I told them I was leaving and would speak with them upon my return.
The words swirled around me, and I needed to ground myself. My safe space was always with my grandparents, and that was where I headed.
I spent those weeks meditating, doing yoga, and reading old nutrition books that my Nana had in her personal library. They were her resources for keeping my grandfather alive, with all his health issues. That was why they had originally moved to the island — to keep him alive. I found so many answers in those books.
While in that silence, peacefully ensconced on a hilltop with the sounds of the surf surrounding me constantly, going for daily walks with my grandfather, feasting on my grandmother’s fresh fruits and veggies from her tropical garden, I developed a plan for myself — a plan for healing.
There were things I read and learned there that I still have not seen become widely published or discussed, even today. Back then, cleanses and veganism were not mainstream topics. I felt very alone in that work.
When I came back to the United States, people thought I had gone a little crazy. Doctors continued to accuse me of sabotaging their treatment plans.

I juiced and drank carrot juice until my palms turned orange. The doctors became more angry with me. They thought I was crazy. I did not care. I was determined, and armed with my research.
“When they call you crazy,
that’s code for ‘keep going’.” — Kyle Cease
People around me thought I was dying. That is what the doctors told everyone was going to happen.
I was not convinced they were the ultimate authority about my life.
When I didn’t die, people were shocked. I had a radiance and energy after the ordeal that prompted one of my sisters to say, “You look better than me, and you’re the one that’s supposed to be sick!”
And it was true.

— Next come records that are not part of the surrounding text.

(** A VLESS link has its outbound in the document. *)
Lemma singboxLinks_vless u uuid name links : plainLink u uuid -> vlessText u ∈ links -> forall i,
  exists tag v, (tag, SubVless v) ∈ singboxLinks name i links /\ singboxVLESSOutbound tag (vlessText u) = Some v.
Proof.
  intros Hp. induction links as [|l links IH]; intros Hin i; [by apply not_elem_of_nil in Hin|]. cbn [singboxLinks]. cbv zeta.
  apply elem_of_cons in Hin as [<-|Hin].
  - rewrite (vlessText_line u uuid Hp), (vlessText_not_file u uuid Hp), vlessText_prefix. rewrite bool_decide_eq_false_2 by done.
    unfold singboxVLESSOutbound. rewrite (vlessParts_text u uuid Hp). eexists _, _. split; [by left|done].
  - destruct (IH Hin (i + 1)) as (tag & v & H1 & H2). exists tag, v. split; [|done]. repeat case_match; try (by right); done.
Qed.

Lemma singbox_document u links tag o : (tag, o) ∈ singboxLinks (yamlSafe (User_Name u)) 0 links ->
  exists cfg, buildUserSingboxJSON u links = Some cfg /\ o ∈ sc_Outbounds cfg.
Proof.
  intros H. unfold buildUserSingboxJSON. cbv zeta. assert (o ∈ map snd (singboxLinks (yamlSafe (User_Name u)) 0 links)) as Ho by (apply list_elem_of_fmap; by exists (tag, o)).
  destruct (singboxLinks _ _ _) as [|e es]; [by apply not_elem_of_nil in H|]. cbn [map fst]. eexists. split; [reflexivity|]. cbn [sc_Outbounds].
  apply elem_of_app. by left.
Qed.

(** What a VLESS outbound over REALITY needs to pass its listener. *)
Section passes.
Context {CU : Curve}.

Definition passes (host : string) (v : ClientVless) (i : VLESSInbound) : Prop :=
  cv_Server v = host /\ cv_Port v = vi_ListenPort i /\ (exists x, x ∈ vi_Users i /\ cv_UUID v = vu_UUID x /\ cv_Flow v = vu_Flow x) /\
  match cv_TLS v, vi_TLS i with
  | Some (sni, _, r), Some tls =>
      sni = it_ServerName tls /\
      match it_Reality tls with
      | Some ir => or_ShortID r ∈ ir_ShortID ir /\ realityPublic (ir_PrivateKey ir) = Some (or_PublicKey r)
      | None => False
      end
  | _, _ => False
  end.
End passes.

Section singbox.
Context {CU : Curve} (g : RoleGen) (cg : CPSGen) (s : PresetState) (ss obfs : string) (node : NodeInfo) (otherText : URI -> string).
Context (users : list User) (u : User) (ib : NodeInbound) (index : nat) (tag : string).
Hypothesis default_preset : exists d, GetDefaultPreset s = Some d /\ linkServerName d <> "".
Hypothesis user_listed : u ∈ users.
Hypothesis user_active : User_Active u = true.
Hypothesis protocol : NodeInbound_Protocol ib = "vless-reality".
Hypothesis server_name : NodeInbound_ServerName ib <> "".
Hypothesis direct : CaddyFrontedHosts node = None.
Hypothesis keys_match : realityPublic (NodeInbound_ServerPrivKey ib) = Some (NodeInbound_ServerPubKey ib).

(** The values of the link need no escaping. *)
Hypothesis plain_values : Forall (fun t => plainText t = true)
  [User_VLESSUUID u; NodeInbound_UUID ib; NodeInbound_ServerPubKey ib; NodeInbound_ShortID ib; NodeInbound_ServerName ib; hostBeforeColon (Host_Addr (NodeInfo_Host node))].
Hypothesis port_range : - 2 ^ 63 <= NodeInbound_Port ib < 2 ^ 63.

Definition linkUUID : string := if User_VLESSUUID u != "" then User_VLESSUUID u else NodeInbound_UUID ib.

(** The query of the link. *)
Definition realityQuery (sni : string) : gmap string string :=
  <["sni" := NodeInbound_ServerName ib]>
    {["flow" := visionFlow; "fp" := "chrome"; "pbk" := NodeInbound_ServerPubKey ib; "security" := "reality"; "sid" := NodeInbound_ShortID ib;
      "sni" := sni; "type" := "tcp"]}.

Lemma reality_link : exists sni, buildStandaloneLinkFor cg s ss obfs node index ib (Some u) =
  Some (LinkURI (mkURI "vless" [linkUUID] (hostBeforeColon (Host_Addr (NodeInfo_Host node))) (NodeInbound_Port ib) (realityQuery sni)
                   (orElse (User_Name u) "vless-reality"))).
Proof using default_preset protocol server_name direct.
  destruct default_preset as (d & Hd & Hn). exists (linkServerName d). unfold buildStandaloneLinkFor, buildStandaloneLink, buildClientURI. rewrite direct, protocol, Hd.
  cbv zeta. decide_literals. cbn [option_map]. rewrite applySNI_parts; [|done|done]. rewrite andb_true_r. reflexivity.
Qed.

Lemma reality_plainLink sni : plainLink (mkURI "vless" [linkUUID] (hostBeforeColon (Host_Addr (NodeInfo_Host node))) (NodeInbound_Port ib) (realityQuery sni)
                   (orElse (User_Name u) "vless-reality")) linkUUID.
Proof using plain_values port_range.
  rewrite !Forall_cons in plain_values. destruct plain_values as (P1 & P2 & P3 & P4 & P5 & P6 & _). split; cbn [uri_user uri_host uri_port uri_query].
  - done.
  - unfold linkUUID. by case_match.
  - done.
  - done.
  - unfold realityQuery. rewrite <- (insert_delete_eq _ "sni"). apply map_Forall_insert_2; [done|].
    apply map_Forall_lookup_2. intros k v Hk. apply lookup_delete_Some in Hk as [Hne Hk].
    repeat (apply lookup_insert_Some in Hk as [[<- <-]|[? Hk]]; [done|]). by apply lookup_singleton_Some in Hk as [<- <-].
  - apply insert_non_empty.
  - reflexivity.
Qed.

I was glowing. I had been a vegan for a year, and ate no cooked foods. No meat, lots of tofu though, much to the dismay of my husband at the time. That certainly was one of the things that caused him to decide to divorce me. Tofu — one of the last straws for many.

In 2005, while I was still alive after this ordeal — ten years later after they predicted my demise — I took a retreat to this beautiful space in my backyard — Mohonk Mountain House. There, I wrote a little book, and self published it. KDP wasn’t even a thing until 2007. I called it Battlefield Hope. It’s still out there, and you can still get it in its crude early form.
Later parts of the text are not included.